## PROMPT
Write down nothing except how many lines in the entries contain "visited".

**** EXTRACTED RECORDS

(** The environment of one call: [PATH_MAX]; [atoi]; the value of
    [snprintf]; whether [access] returned 0; the names
    [enumerator_create_directory] yields, [None] when it returns [NULL];
    [sysconf(_SC_OPEN_MAX)] as an [int]. *)
Variable PATH_MAX : Z.
Variable atoi : string -> Z.
Variable len : Z.
Variable access_ok : bool.
Variable enumerator : option (list string).
Variable open_max : Z.

(** [closefrom]: the descriptors passed to [close], in order; [None] when
    the fuel of the fallback loop runs out. *)
Definition closefrom (fuel : nat) (lowfd : Z) : option (list Z) :=
  let fallback :=
    let maxfd := if open_max <? 0 then 256 else open_max in
    closefrom_loop fuel lowfd maxfd in
  if (0 <? len) && (len <? PATH_MAX) && access_ok then
    match enumerator with
    | Some entries => Some (closefrom_entries atoi lowfd entries)
    | None => fallback
    end
  else fallback.

End Closefrom.

(** Fields of a [struct tm] within the ranges of the calendar, years 0 to
    9999. *)
Definition calendar (t : tm) : bool :=
  (0 <=? tm_sec t) && (tm_sec t <=? 60) &&
  (0 <=? tm_min t) && (tm_min t <=? 59) &&
  (0 <=? tm_hour t) && (tm_hour t <=? 23) &&
  (1 <=? tm_mday t) && (tm_mday t <=? 31) &&
  (0 <=? tm_mon t) && (tm_mon t <=? 11) &&
  (-1900 <=? tm_year t) && (tm_year t <=? 8099).

(** The descriptors [fd], [fd + 1], ..., [n] of them. *)
Fixpoint count_up (fd : Z) (n : nat) : list Z :=
  match n with
  | O => []
  | S n' => fd :: count_up (fd + 1) n'
  end.

(** A backing allocator double that hands out blocks 64 bytes apart. *)
Definition bump_backing : state -> Z -> Z :=
  fun s _ => 4096 + 64 * Z.of_nat (length (trace s)).

Ltac loop_test H :=
  match goal with
  | |- context [?a <=? ?b] =>
      destruct (Z.leb_spec a b) as [H|H]
  end.

Ltac byte_test H :=
  match goal with
  | |- context [?a =? ?b] =>
      destruct (Z.eqb_spec a b) as [H|H]
  end.

(** Closed side conditions over the definitions are settled by
    evaluation. *)
Ltac by_evaluation :=
  vm_compute; repeat split;
  solve [ reflexivity | discriminate | intro; discriminate
        | let H := fresh in intro H; apply H; reflexivity ].

(** ** Bytes *)

Lemma of_byte_range (b : Byte.byte) : 0 <= U8.of_byte b <= 255.
Proof.
  unfold U8.of_byte. pose proof (Byte.to_N_bounded b). lia.
Qed.

Lemma of_to_byte (z : Z) : 0 <= z <= 255 -> U8.of_byte (U8.to_byte z) = z.
Proof.
  intros Hz. unfold U8.of_byte, U8.to_byte, U8.wrap.
  rewrite Z.mod_small by lia.
  destruct (Byte.of_N (Z.to_N z)) as [b|] eqn:E.
  - apply Byte.to_of_N in E. rewrite E. lia.
  - apply Byte.of_N_None_iff in E. lia.
Qed.

Lemma load_range (m : memory) (a : Z) : 0 <= load m a <= 255.
Proof. apply of_byte_range. Qed.

Lemma load_memset_in (m : memory) (s c n a : Z) :
  0 <= c <= 255 -> s <= a < s + n -> load (memset m s c n) a = c.
Proof.
  intros Hc Ha. unfold load, memset.
  replace ((s <=? a) && (a <? s + n)) with true
    by (symmetry; apply andb_true_iff; split; [apply Z.leb_le|apply Z.ltb_lt]; lia).
  now apply of_to_byte.
Qed.

Lemma memset_out (m : memory) (s c n a : Z) :
  ~ (s <= a < s + n) -> memset m s c n a = m a.
Proof.
  intros Ha. unfold memset.
  destruct (s <=? a) eqn:E1; destruct (a <? s + n) eqn:E2; simpl; auto.
  apply Z.leb_le in E1. apply Z.ltb_lt in E2. lia.
Qed.

Lemma load_store_same (m : memory) (a v : Z) :
  0 <= v <= 255 -> load (store m a v) a = v.
Proof.
  intros Hv. unfold load, store. rewrite Z.eqb_refl. now apply of_to_byte.
Qed.

Lemma load_store_other (m : memory) (a v a' : Z) :
  a' <> a -> load (store m a v) a' = load m a'.
Proof.
  intros Hne. unfold load, store.
  destruct (a' =? a) eqn:E; [apply Z.eqb_eq in E; contradiction|reflexivity].
Qed.

(** ** The verification loop *)

Lemma down_from_length (pos : Z) (n : nat) : length (down_from pos n) = n.
Proof. revert pos. induction n; intros; simpl; auto. Qed.

Lemma remaining_step (ptr pad pos : Z) :
  ptr - pad <= pos -> remaining ptr pad pos = S (remaining ptr pad (pos - 1)).
Proof. unfold remaining. intros. lia. Qed.

Lemma remaining_done (ptr pad pos : Z) :
  ~ (ptr - pad <= pos) -> remaining ptr pad pos = O.
Proof. unfold remaining. intros. lia. Qed.

(** With more fuel than bytes left, the loop returns, and it has compared
    no more bytes than were left. *)
Lemma verify_padding_returns (fuel : nat) (m : memory) (ptr pad pos : Z) :
  (remaining ptr pad pos < fuel)%nat ->
  exists v visited,
    verify_padding fuel m ptr pad pos = Some (v, visited) /\
    (length visited <= remaining ptr pad pos)%nat.
Proof.
  revert pos. induction fuel as [|fuel IH]; intros pos Hfuel; [lia|].
  simpl. loop_test Hin.
  - rewrite (remaining_step _ _ _ Hin) in *.
    byte_test Heq.
    + destruct (IH (pos - 1)) as (v & vs & -> & Hlen); [lia|].
      exists v, (pos :: vs). split; [reflexivity|simpl; lia].
    + exists Corrupted, [pos]. split; [reflexivity|simpl; lia].
  - exists Verified, []. split; [reflexivity|simpl; lia].
Qed.

(** Every byte left holds [pad]: the loop visits them all and accepts. *)
Lemma verify_padding_clean (fuel : nat) (m : memory) (ptr pad pos : Z) :
  (remaining ptr pad pos < fuel)%nat ->
  (forall a, ptr - pad <= a <= pos -> load m a = pad) ->
  verify_padding fuel m ptr pad pos =
    Some (Verified, down_from pos (remaining ptr pad pos)).
Proof.
  revert pos. induction fuel as [|fuel IH]; intros pos Hfuel Hall; [lia|].
  simpl. loop_test Hin.
  - rewrite (remaining_step _ _ _ Hin) in *.
    rewrite (Hall pos) by lia. rewrite Z.eqb_refl.
    rewrite IH; [reflexivity|lia|]. intros a Ha. apply Hall. lia.
  - rewrite remaining_done by lia. reflexivity.
Qed.

(** Some byte left differs from [pad]: the loop stops at the first such
    byte on its way down and rejects. *)
Lemma verify_padding_dirty (fuel : nat) (m : memory) (ptr pad pos q : Z) :
  (remaining ptr pad pos < fuel)%nat ->
  ptr - pad <= q <= pos -> load m q <> pad ->
  exists visited,
    verify_padding fuel m ptr pad pos = Some (Corrupted, visited).
Proof.
  revert pos. induction fuel as [|fuel IH]; intros pos Hfuel Hq Hne; [lia|].
  simpl. loop_test Hin; [|lia].
  rewrite (remaining_step _ _ _ Hin) in *.
  byte_test Heq.
  - assert (q <> pos) by congruence.
    destruct (IH (pos - 1)) as (vs & ->); [lia|lia|assumption|].
    eexists. reflexivity.
  - eexists. reflexivity.
Qed.

(** A rejection always stops on a byte that differs from [pad], inside
    the range the loop walks. *)
Lemma verify_padding_rejects (fuel : nat) (m : memory) (ptr pad pos : Z)
      (visited : list Z) :
  verify_padding fuel m ptr pad pos = Some (Corrupted, visited) ->
  exists q, ptr - pad <= q <= pos /\ load m q <> pad.
Proof.
  revert pos visited.
  induction fuel as [|fuel IH]; intros pos visited; simpl; [discriminate|].
  loop_test Hin; [|discriminate].
  byte_test Heq.
  - destruct (verify_padding fuel m ptr pad (pos - 1)) as [[v vs]|] eqn:E;
      [|discriminate].
    intros H. injection H as -> _.
    destruct (IH _ _ E) as (q & Hq & Hne). exists q. split; [lia|assumption].
  - intros _. exists pos. split; [lia|assumption].
Qed.

(** A rejection has compared at least the byte it stops on. *)
Lemma verify_padding_stops_on_byte (fuel : nat) (m : memory) (ptr pad pos : Z) :
  verify_padding fuel m ptr pad pos <> Some (Corrupted, []).
Proof.
  destruct fuel as [|fuel]; simpl; [discriminate|].
  loop_test Hin; [|discriminate].
  byte_test Heq; [|discriminate].
  destruct (verify_padding fuel m ptr pad (pos - 1)) as [[v vs]|]; discriminate.
Qed.

Lemma remaining_start (ptr pad : Z) :
  0 <= pad -> remaining ptr pad (ptr - 1) = Z.to_nat pad.
Proof. unfold remaining. intros. f_equal. lia. Qed.

(** ** Release: the two outcomes *)

Lemma free_align_clean (fuel : nat) (ptr : Z) (s : state) :
  (255 < fuel)%nat ->
  (forall a, ptr - load (mem s) (ptr - 1) <= a <= ptr - 1 ->
             load (mem s) a = load (mem s) (ptr - 1)) ->
  free_align fuel ptr s = Some (free (ptr - load (mem s) (ptr - 1)) s).
Proof.
  intros Hfuel Hall. unfold free_align.
  pose proof (load_range (mem s) (ptr - 1)) as Hpad.
  rewrite verify_padding_clean; [reflexivity| |assumption].
  rewrite remaining_start by lia. lia.
Qed.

********

## ANSWER FOR THIS EXERCISE
9